» Work request: Word for word, restate the entries that follow.

Data for review Start Marker

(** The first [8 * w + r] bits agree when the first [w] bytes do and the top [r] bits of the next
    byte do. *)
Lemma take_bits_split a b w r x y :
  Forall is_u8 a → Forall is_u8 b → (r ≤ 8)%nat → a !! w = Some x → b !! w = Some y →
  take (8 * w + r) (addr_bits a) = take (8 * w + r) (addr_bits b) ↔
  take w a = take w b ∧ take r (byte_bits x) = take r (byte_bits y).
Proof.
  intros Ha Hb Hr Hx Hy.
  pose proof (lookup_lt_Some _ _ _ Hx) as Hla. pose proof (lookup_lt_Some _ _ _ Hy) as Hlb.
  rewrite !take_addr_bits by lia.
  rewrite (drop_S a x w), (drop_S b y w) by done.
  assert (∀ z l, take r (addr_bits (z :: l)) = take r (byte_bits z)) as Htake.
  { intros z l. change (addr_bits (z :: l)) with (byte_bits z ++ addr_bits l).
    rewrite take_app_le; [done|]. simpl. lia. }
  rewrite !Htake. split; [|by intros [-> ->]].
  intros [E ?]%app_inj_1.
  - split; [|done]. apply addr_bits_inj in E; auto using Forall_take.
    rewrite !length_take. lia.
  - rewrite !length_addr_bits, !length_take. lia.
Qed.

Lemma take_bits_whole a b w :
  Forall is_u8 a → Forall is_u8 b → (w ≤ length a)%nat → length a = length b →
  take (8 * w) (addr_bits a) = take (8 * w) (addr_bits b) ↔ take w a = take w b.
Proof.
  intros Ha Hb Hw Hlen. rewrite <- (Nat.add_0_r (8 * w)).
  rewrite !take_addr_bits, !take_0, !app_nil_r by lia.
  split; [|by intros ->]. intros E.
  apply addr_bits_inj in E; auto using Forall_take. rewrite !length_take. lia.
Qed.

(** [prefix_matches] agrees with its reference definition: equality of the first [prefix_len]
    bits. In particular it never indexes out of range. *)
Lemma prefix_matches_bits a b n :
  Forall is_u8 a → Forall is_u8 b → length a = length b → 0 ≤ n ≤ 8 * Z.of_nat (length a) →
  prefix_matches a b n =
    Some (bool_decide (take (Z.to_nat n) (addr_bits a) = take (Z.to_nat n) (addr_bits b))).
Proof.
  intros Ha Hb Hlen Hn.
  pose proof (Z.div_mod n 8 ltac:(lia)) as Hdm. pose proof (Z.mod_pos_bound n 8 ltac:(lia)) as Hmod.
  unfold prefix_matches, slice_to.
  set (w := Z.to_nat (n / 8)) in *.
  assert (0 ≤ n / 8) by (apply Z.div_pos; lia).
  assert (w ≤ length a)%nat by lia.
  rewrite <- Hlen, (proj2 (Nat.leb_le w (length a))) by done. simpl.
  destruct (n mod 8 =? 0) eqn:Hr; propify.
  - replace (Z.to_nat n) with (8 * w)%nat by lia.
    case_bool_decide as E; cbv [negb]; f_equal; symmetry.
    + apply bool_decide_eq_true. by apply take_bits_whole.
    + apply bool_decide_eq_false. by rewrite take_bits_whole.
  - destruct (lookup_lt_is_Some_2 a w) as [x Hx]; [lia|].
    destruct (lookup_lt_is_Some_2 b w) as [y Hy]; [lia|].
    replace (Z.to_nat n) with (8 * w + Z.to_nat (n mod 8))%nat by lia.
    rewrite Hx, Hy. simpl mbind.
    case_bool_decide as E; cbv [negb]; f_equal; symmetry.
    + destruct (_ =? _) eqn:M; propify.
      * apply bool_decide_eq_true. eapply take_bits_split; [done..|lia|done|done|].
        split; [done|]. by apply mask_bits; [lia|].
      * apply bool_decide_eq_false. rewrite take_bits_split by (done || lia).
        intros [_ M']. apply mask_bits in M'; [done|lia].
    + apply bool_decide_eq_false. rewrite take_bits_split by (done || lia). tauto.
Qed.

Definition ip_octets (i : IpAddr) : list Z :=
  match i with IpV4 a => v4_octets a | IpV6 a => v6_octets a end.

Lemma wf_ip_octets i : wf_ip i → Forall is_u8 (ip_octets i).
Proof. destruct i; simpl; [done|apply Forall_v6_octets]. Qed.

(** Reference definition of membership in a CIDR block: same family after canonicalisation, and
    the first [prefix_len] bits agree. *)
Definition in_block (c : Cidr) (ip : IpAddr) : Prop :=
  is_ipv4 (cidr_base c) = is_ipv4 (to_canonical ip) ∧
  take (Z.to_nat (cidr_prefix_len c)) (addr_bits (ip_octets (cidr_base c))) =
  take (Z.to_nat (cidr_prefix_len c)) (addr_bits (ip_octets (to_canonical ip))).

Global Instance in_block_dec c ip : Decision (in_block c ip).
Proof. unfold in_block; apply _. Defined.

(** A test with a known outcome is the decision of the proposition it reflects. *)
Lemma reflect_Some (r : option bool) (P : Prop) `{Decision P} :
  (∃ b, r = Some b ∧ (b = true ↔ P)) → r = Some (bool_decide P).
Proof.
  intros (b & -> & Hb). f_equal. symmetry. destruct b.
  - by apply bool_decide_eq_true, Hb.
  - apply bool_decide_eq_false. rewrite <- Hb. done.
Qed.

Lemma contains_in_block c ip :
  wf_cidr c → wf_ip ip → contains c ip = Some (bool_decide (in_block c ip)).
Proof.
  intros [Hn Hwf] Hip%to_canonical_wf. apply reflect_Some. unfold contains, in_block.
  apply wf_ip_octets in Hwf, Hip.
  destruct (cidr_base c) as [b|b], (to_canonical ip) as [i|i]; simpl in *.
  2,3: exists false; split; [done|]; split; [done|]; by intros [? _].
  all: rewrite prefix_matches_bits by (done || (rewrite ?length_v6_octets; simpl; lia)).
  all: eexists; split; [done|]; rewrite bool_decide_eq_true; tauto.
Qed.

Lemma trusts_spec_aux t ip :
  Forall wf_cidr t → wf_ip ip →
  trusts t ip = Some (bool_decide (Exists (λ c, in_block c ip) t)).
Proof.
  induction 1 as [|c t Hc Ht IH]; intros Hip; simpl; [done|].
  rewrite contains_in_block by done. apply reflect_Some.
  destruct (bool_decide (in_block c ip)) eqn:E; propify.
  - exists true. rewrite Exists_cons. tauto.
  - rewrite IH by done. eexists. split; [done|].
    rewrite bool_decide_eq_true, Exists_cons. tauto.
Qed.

Data for review End Marker

» Finished task:
(** The first [8 * w + r] bits agree when the first [w] bytes do and the top [r] bits of the next
    byte do. *)
Lemma take_bits_split a b w r x y :
  Forall is_u8 a → Forall is_u8 b → (r ≤ 8)%nat → a !! w = Some x → b !! w = Some y →
  take (8 * w + r) (addr_bits a) = take (8 * w + r) (addr_bits b) ↔
  take w a = take w b ∧ take r (byte_bits x) = take r (byte_bits y).
Proof.
  intros Ha Hb Hr Hx Hy.
  pose proof (lookup_lt_Some _ _ _ Hx) as Hla. pose proof (lookup_lt_Some _ _ _ Hy) as Hlb.
  rewrite !take_addr_bits by lia.
  rewrite (drop_S a x w), (drop_S b y w) by done.
  assert (∀ z l, take r (addr_bits (z :: l)) = take r (byte_bits z)) as Htake.
  { intros z l. change (addr_bits (z :: l)) with (byte_bits z ++ addr_bits l).
    rewrite take_app_le; [done|]. simpl. lia. }
  rewrite !Htake. split; [|by intros [-> ->]].
  intros [E ?]%app_inj_1.
  - split; [|done]. apply addr_bits_inj in E; auto using Forall_take.
    rewrite !length_take. lia.
  - rewrite !length_addr_bits, !length_take. lia.
Qed.

Lemma take_bits_whole a b w :
  Forall is_u8 a → Forall is_u8 b → (w ≤ length a)%nat → length a = length b →
  take (8 * w) (addr_bits a) = take (8 * w) (addr_bits b) ↔ take w a = take w b.
Proof.
  intros Ha Hb Hw Hlen. rewrite <- (Nat.add_0_r (8 * w)).
  rewrite !take_addr_bits, !take_0, !app_nil_r by lia.
  split; [|by intros ->]. intros E.
  apply addr_bits_inj in E; auto using Forall_take. rewrite !length_take. lia.
Qed.

(** [prefix_matches] agrees with its reference definition: equality of the first [prefix_len]
    bits. In particular it never indexes out of range. *)
Lemma prefix_matches_bits a b n :
  Forall is_u8 a → Forall is_u8 b → length a = length b → 0 ≤ n ≤ 8 * Z.of_nat (length a) →
  prefix_matches a b n =
    Some (bool_decide (take (Z.to_nat n) (addr_bits a) = take (Z.to_nat n) (addr_bits b))).
Proof.
  intros Ha Hb Hlen Hn.
  pose proof (Z.div_mod n 8 ltac:(lia)) as Hdm. pose proof (Z.mod_pos_bound n 8 ltac:(lia)) as Hmod.
  unfold prefix_matches, slice_to.
  set (w := Z.to_nat (n / 8)) in *.
  assert (0 ≤ n / 8) by (apply Z.div_pos; lia).
  assert (w ≤ length a)%nat by lia.
  rewrite <- Hlen, (proj2 (Nat.leb_le w (length a))) by done. simpl.
  destruct (n mod 8 =? 0) eqn:Hr; propify.
  - replace (Z.to_nat n) with (8 * w)%nat by lia.
    case_bool_decide as E; cbv [negb]; f_equal; symmetry.
    + apply bool_decide_eq_true. by apply take_bits_whole.
    + apply bool_decide_eq_false. by rewrite take_bits_whole.
  - destruct (lookup_lt_is_Some_2 a w) as [x Hx]; [lia|].
    destruct (lookup_lt_is_Some_2 b w) as [y Hy]; [lia|].
    replace (Z.to_nat n) with (8 * w + Z.to_nat (n mod 8))%nat by lia.
    rewrite Hx, Hy. simpl mbind.
    case_bool_decide as E; cbv [negb]; f_equal; symmetry.
    + destruct (_ =? _) eqn:M; propify.
      * apply bool_decide_eq_true. eapply take_bits_split; [done..|lia|done|done|].
        split; [done|]. by apply mask_bits; [lia|].
      * apply bool_decide_eq_false. rewrite take_bits_split by (done || lia).
        intros [_ M']. apply mask_bits in M'; [done|lia].
    + apply bool_decide_eq_false. rewrite take_bits_split by (done || lia). tauto.
Qed.

Definition ip_octets (i : IpAddr) : list Z :=
  match i with IpV4 a => v4_octets a | IpV6 a => v6_octets a end.

Lemma wf_ip_octets i : wf_ip i → Forall is_u8 (ip_octets i).
Proof. destruct i; simpl; [done|apply Forall_v6_octets]. Qed.

(** Reference definition of membership in a CIDR block: same family after canonicalisation, and
    the first [prefix_len] bits agree. *)
Definition in_block (c : Cidr) (ip : IpAddr) : Prop :=
  is_ipv4 (cidr_base c) = is_ipv4 (to_canonical ip) ∧
  take (Z.to_nat (cidr_prefix_len c)) (addr_bits (ip_octets (cidr_base c))) =
  take (Z.to_nat (cidr_prefix_len c)) (addr_bits (ip_octets (to_canonical ip))).

Global Instance in_block_dec c ip : Decision (in_block c ip).
Proof. unfold in_block; apply _. Defined.

(** A test with a known outcome is the decision of the proposition it reflects. *)
Lemma reflect_Some (r : option bool) (P : Prop) `{Decision P} :
  (∃ b, r = Some b ∧ (b = true ↔ P)) → r = Some (bool_decide P).
Proof.
  intros (b & -> & Hb). f_equal. symmetry. destruct b.
  - by apply bool_decide_eq_true, Hb.
  - apply bool_decide_eq_false. rewrite <- Hb. done.
Qed.

Lemma contains_in_block c ip :
  wf_cidr c → wf_ip ip → contains c ip = Some (bool_decide (in_block c ip)).
Proof.
  intros [Hn Hwf] Hip%to_canonical_wf. apply reflect_Some. unfold contains, in_block.
  apply wf_ip_octets in Hwf, Hip.
  destruct (cidr_base c) as [b|b], (to_canonical ip) as [i|i]; simpl in *.
  2,3: exists false; split; [done|]; split; [done|]; by intros [? _].
  all: rewrite prefix_matches_bits by (done || (rewrite ?length_v6_octets; simpl; lia)).
  all: eexists; split; [done|]; rewrite bool_decide_eq_true; tauto.
Qed.

Lemma trusts_spec_aux t ip :
  Forall wf_cidr t → wf_ip ip →
  trusts t ip = Some (bool_decide (Exists (λ c, in_block c ip) t)).
Proof.
  induction 1 as [|c t Hc Ht IH]; intros Hip; simpl; [done|].
  rewrite contains_in_block by done. apply reflect_Some.
  destruct (bool_decide (in_block c ip)) eqn:E; propify.
  - exists true. rewrite Exists_cons. tauto.
  - rewrite IH by done. eexists. split; [done|].
    rewrite bool_decide_eq_true, Exists_cons. tauto.
Qed.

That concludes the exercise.